Vuelven los grandes… con dos ausencias de peso
Según adelantó el diario español Mundo Deportivo, Flick ha llamado a varios de los jugadores que estuvieron en la cita mundialista. No estarán, eso sí, dos nombres clave del centro del campo: Pedri y Gavi, a los que el entrenador ha decidido dar más margen antes de someterlos al ritmo de partido.
En la lista sí aparecen Lamine Yamal, Dani Olmo, Joan García, Eric García, Pau Cubarsí, Gordon y Jules Koundé. Todos ellos tienen vía libre para sumar sus primeros minutos de la pretemporada en un escenario exigente, aunque el resultado sea lo de menos. Lo que interesa es el tono físico, la chispa competitiva y cómo encajan en las primeras ideas de Flick.

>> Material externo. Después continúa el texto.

(* ===== verification/UploadSpec.v ===== *)
(** Uploads: no client can slip other bytes past the checks between two requests
    to the storage, every confirmed attachment is decided, a plan that is
    accepted fits a message, and a chat's avatar is replaced as a whole. *)
From Stdlib Require Import QArith.
From S2P Require Import Prelude Jpeg Media Config Events MemberModel InviteModel MessageModel ChatModel PrivacyModel Store Wp Rbac Access ChatRepo ChatWp InviteRepo MessageRepo ChatCommands InviteCommands MembershipCommands MessageCommands Reactions ReadReceipts MessageQueries WsModel Spec MembershipInv MembershipSpec TableInv ReactionInv SystemInv ReadSpec ChatSpec System Histories Projections Uploads.
Open Scope Z_scope.

(** ** Weakest preconditions *)
Definition uwp {A} (m : U A) (w : upload_world) (Q : result upload_error A → upload_world → Prop) : Prop :=
  Q (m w).1 (m w).2.

Section uwp.
Context {A B : Type}.
Implicit Types (w : upload_world).

Lemma uwp_mono (m : U A) w (P Q : result upload_error A → upload_world → Prop) :
  uwp m w P → (∀ r w', P r w' → Q r w') → uwp m w Q.
Proof. unfold uwp. auto. Qed.

Lemma uwp_and (m : U A) w (P Q : result upload_error A → upload_world → Prop) :
  uwp m w P → uwp m w Q → uwp m w (λ r w', P r w' ∧ Q r w').
Proof. done. Qed.

Lemma uwp_bind (m : U A) (k : A → U B) w Q :
  uwp m w (λ r w', match r with Ok a => uwp (k a) w' Q | Err e => Q (Err e) w' end) → uwp (m ≫= k) w Q.
Proof. unfold uwp, mbind, U_bind. destruct (m w) as [[a|e] w']; cbn; [|done]. by destruct (k a w'). Qed.

Lemma uwp_fmap (f : A → B) (m : U A) w Q :
  uwp m w (λ r w', match r with Ok a => Q (Ok (f a)) w' | Err e => Q (Err e) w' end) → uwp (f <$> m) w Q.
Proof. intros H. apply (uwp_bind m (λ a, mret (f a))). revert H. unfold uwp. by destruct (m w) as [[]]. Qed.

Lemma uwp_catch (m : U A) h w Q :
  uwp m w (λ r w', match r with Ok a => Q (Ok a) w' | Err e => uwp (h e) w' Q end) → uwp (catch m h) w Q.
Proof. unfold uwp, catch. by destruct (m w) as [[a|e] w']. Qed.

Lemma uwp_lift (r : result upload_error A) w Q : Q r w → uwp (ulift r) w Q.
Proof. done. Qed.
End uwp.

(** ** What handling one attachment may change

    Its own row, the object under its key, previews, and whatever is outside
    the public bucket. *)

Definition no_puts (bucket : string) (w : upload_world) : Prop :=
  ∀ n kv, kv ∈ uw_puts w n → kv.1.1 ≠ bucket.

(** what the processing of an attachment leaves alone *)
Definition same_upload (a a' : MessageAttachment.t) : Prop :=
  MessageAttachment.id a' = MessageAttachment.id a
  ∧ MessageAttachment.message_id a' = MessageAttachment.message_id a
  ∧ MessageAttachment.chat_id a' = MessageAttachment.chat_id a
  ∧ MessageAttachment.uploader_id a' = MessageAttachment.uploader_id a
  ∧ MessageAttachment.attachment_type a' = MessageAttachment.attachment_type a
  ∧ MessageAttachment.s3_key a' = MessageAttachment.s3_key a
  ∧ MessageAttachment.mime_type a' = MessageAttachment.mime_type a
  ∧ MessageAttachment.original_filename a' = MessageAttachment.original_filename a
  ∧ MessageAttachment.source_attachment_id a' = MessageAttachment.source_attachment_id a
  ∧ MessageAttachment.message_seq a' = MessageAttachment.message_seq a.

#[export] Instance same_upload_refl : Reflexive same_upload.
Proof. done. Qed.
#[export] Instance same_upload_trans : Transitive same_upload.
Proof. intros a b c H1 H2. unfold same_upload in *. destruct_and!. split_and!; congruence. Qed.

Definition preview_prefix : text := u8 "media/".

Record handled (id : UUID) (key : text) (w w' : upload_world) : Prop := {
  ha_row : ∃ f, (∀ a, same_upload a (f a))
    ∧ uw_chat w' = (uw_chat w) <| w_session ::= (λ s, s <| attachments ::= alter f id |>) |>;
  ha_clients : uw_puts w' = uw_puts w ∧ uw_faults w' = uw_faults w;
  ha_rest : uw_slots w' = uw_slots w ∧ uw_tasks w' = uw_tasks w ∧ uw_notices w' = uw_notices w;
  ha_objects k : no_puts chat_config.ATTACHMENT_BUCKET w → k ≠ key → ¬ preview_prefix `prefix_of` k →
    uw_objects w' !! (chat_config.ATTACHMENT_BUCKET, k) = uw_objects w !! (chat_config.ATTACHMENT_BUCKET, k);
}.

Lemma row_untouched id (c : world) : c = c <| w_session ::= (λ s, s <| attachments ::= alter (λ a, a) id |>) |>.
Proof.
  assert (∀ m : gmap UUID MessageAttachment.t, alter (λ a, a) id m = m) as E by (intros m; by apply alter_id).
  destruct c as [s ?]. destruct s. unfold modify_field. cbn. by rewrite E.
Qed.

#[export] Instance handled_refl id key : Reflexive (handled id key).
Proof. intros w. split; try done. exists (λ a, a). split; [done|apply row_untouched]. Qed.

#[export] Instance handled_trans id key : Transitive (handled id key).
Proof.
  intros w1 w2 w3 [(f & Hf & Ef) [P1 F1] (S1 & T1 & N1) O1] [(g & Hg & Eg) [P2 F2] (S2 & T2 & N2) O2].
  split; [|split; congruence|split_and!; congruence|].
  - exists (g ∘ f). split; [intros a; etrans; [apply Hf|apply Hg]|].
    rewrite Eg, Ef. unfold modify_field. cbn. by rewrite alter_alter_eq.
  - intros k Hc Hk Hp. rewrite O2, O1; try done. intros n kv. rewrite P1. apply Hc.
Qed.

(** computations that do no more than that *)
Class Handles {A} (id : UUID) (key : text) (m : U A) : Prop := handles w : handled id key w (m w).2.

Section handles.
Context {A B : Type} (id : UUID) (key : text).

#[export] Instance ret_handles (a : A) : Handles id key (mret a).
Proof. by intros w. Qed.
#[export] Instance raise_handles e : Handles id key (uraise (A := A) e).
Proof. by intros w. Qed.
#[export] Instance lift_handles (r : result upload_error A) : Handles id key (ulift r).
Proof. by intros w. Qed.
#[export] Instance refuse_handles b e : Handles id key (urefuse b e).
Proof. by intros w. Qed.
#[export] Instance bind_handles (m : U A) (k : A → U B) :
  Handles id key m → (∀ a, Handles id key (k a)) → Handles id key (m ≫= k).
Proof.
  intros Hm Hk w. pose proof (Hm w) as H1. unfold mbind, U_bind. destruct (m w) as [[a|e] w1]; [|done].
  etrans; [exact H1|apply Hk].
Qed.
#[export] Instance catch_handles (m : U A) h :
  Handles id key m → (∀ e, Handles id key (h e)) → Handles id key (catch m h).
Proof.
  intros Hm Hh w. pose proof (Hm w) as H1. unfold catch. destruct (m w) as [[a|e] w1]; [done|].
  etrans; [exact H1|apply Hh].
Qed.
End handles.
#[export] Instance fmap_handles {A B} id key (f : A → B) (m : U A) : Handles id key m → Handles id key (f <$> m).
Proof. intros H. change (Handles id key (a ← m; mret (f a))). apply _. Qed.

Section storage_handles.
Context `{S3} `{Ffprobe} `{Ffmpeg} `{ImageTools} (id : UUID) (key : text).

Lemma touch_handles f : (∀ a, same_upload a (f a)) → Handles id key (touch id f).
Proof. intros Hf w. split; try done. by exists f. Qed.

Lemma puts_elsewhere bucket k (l : list ((string * text) * bytes)) o :
  (∀ kv, kv ∈ l → kv.1.1 ≠ bucket) → foldl put_object o l !! (bucket, k) = o !! (bucket, k).
Proof.
  revert o. induction l as [|[[b k'] v] l IH]; intros o Hl; [done|]. cbn. rewrite IH.
  - unfold put_object. cbn. apply lookup_insert_ne. intros [= -> ->]. apply (Hl (bucket, k, v)); [left|done].
  - intros kv Hkv. apply Hl. by right.
Qed.

Lemma request_handles {A} (op : objects → result string A * objects) :
  (∀ o k, k ≠ key → ¬ preview_prefix `prefix_of` k →
     (op o).2 !! (chat_config.ATTACHMENT_BUCKET, k) = o !! (chat_config.ATTACHMENT_BUCKET, k)) →
  Handles id key (request op).
Proof.
  intros Hop w. unfold request. cbv zeta. case_match; [|destruct (op _) as [r o] eqn:E].
  all: split; try done.
  1, 3: exists (λ a, a); split; [done|apply row_untouched].
  - intros k Hc _ _. cbn. apply puts_elsewhere, Hc.
  - intros k Hc Hk Hp. cbn in *. pose proof (Hop (foldl put_object (uw_objects w) (uw_puts w (uw_requests w))) k Hk Hp) as Ho.
    rewrite E in Ho. cbn in Ho. rewrite Ho. apply puts_elsewhere, Hc.
Qed.

#[export] Instance translated_handles {A} b k (m : U A) : Handles id key m → Handles id key (StorageService.translated b k m).
Proof. unfold StorageService.translated. apply _. Qed.

(** a request that only reads *)
Lemma read_handles {A} (f : objects → result string A) : Handles id key (request (λ o, (f o, o))).
Proof. by apply request_handles. Qed.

El grupo ya ha volado a Suiza y ha quedado concentrado en Basilea, dentro del plan de preparación que el técnico ha diseñado para que el equipo llegue al inicio de curso con las piernas frescas y la cabeza clara. Este amistoso forma parte de esa hoja de ruta: poca carga de riesgo, pero mucha información para el banquillo.
Oportunidad dorada para la cantera
El viaje no es solo cosa de estrellas. Flick ha querido rodear a sus internacionales de juventud y hambre. Entre los que se subieron al avión destaca el portero del filial Eder Aller, que hoy se ejercitó con el primer equipo para cubrir la ausencia de Aron Yaakobishvili, pendiente todavía de que se desbloquee su traspaso a Almería.
A Aller se suma un nutrido grupo de jóvenes que completan la expedición: Álvaro Cortés, Xavi Espart, Jordi Pesquer, Brian Fariñas, Aurián Gorin y Jesse Bissiwu, además del egipcio Hamza Abdelkarim y de Ibrahima Toncara. Nombres aún discretos para el gran público, pero muy presentes en los informes internos del club.
Para ellos, Basilea no es un simple amistoso. Es un escaparate. Un entrenamiento a puerta abierta con el sello del primer equipo, donde cada control, cada carrera y cada duelo pueden acercarlos —o alejarlos— de la élite. Saben que Flick observa cada gesto.
Un examen serio para Flick
El técnico alemán no esconde que el duelo ante Suiza tiene peso en su planificación. Le permite medir el estado real de los internacionales recién reincorporados tras el Mundial y, al mismo tiempo, poner bajo la lupa a los canteranos que empujan desde abajo.
No hay títulos en juego ni puntos en la clasificación, pero sí decisiones futuras: quién entra en la rotación, quién se gana un sitio en las convocatorias del inicio de temporada y quién deberá seguir creciendo en categorías inferiores.
En Basilea, más que un amistoso, Flick se juega claridad de ideas. Y varios futbolistas, su primera gran oportunidad del curso.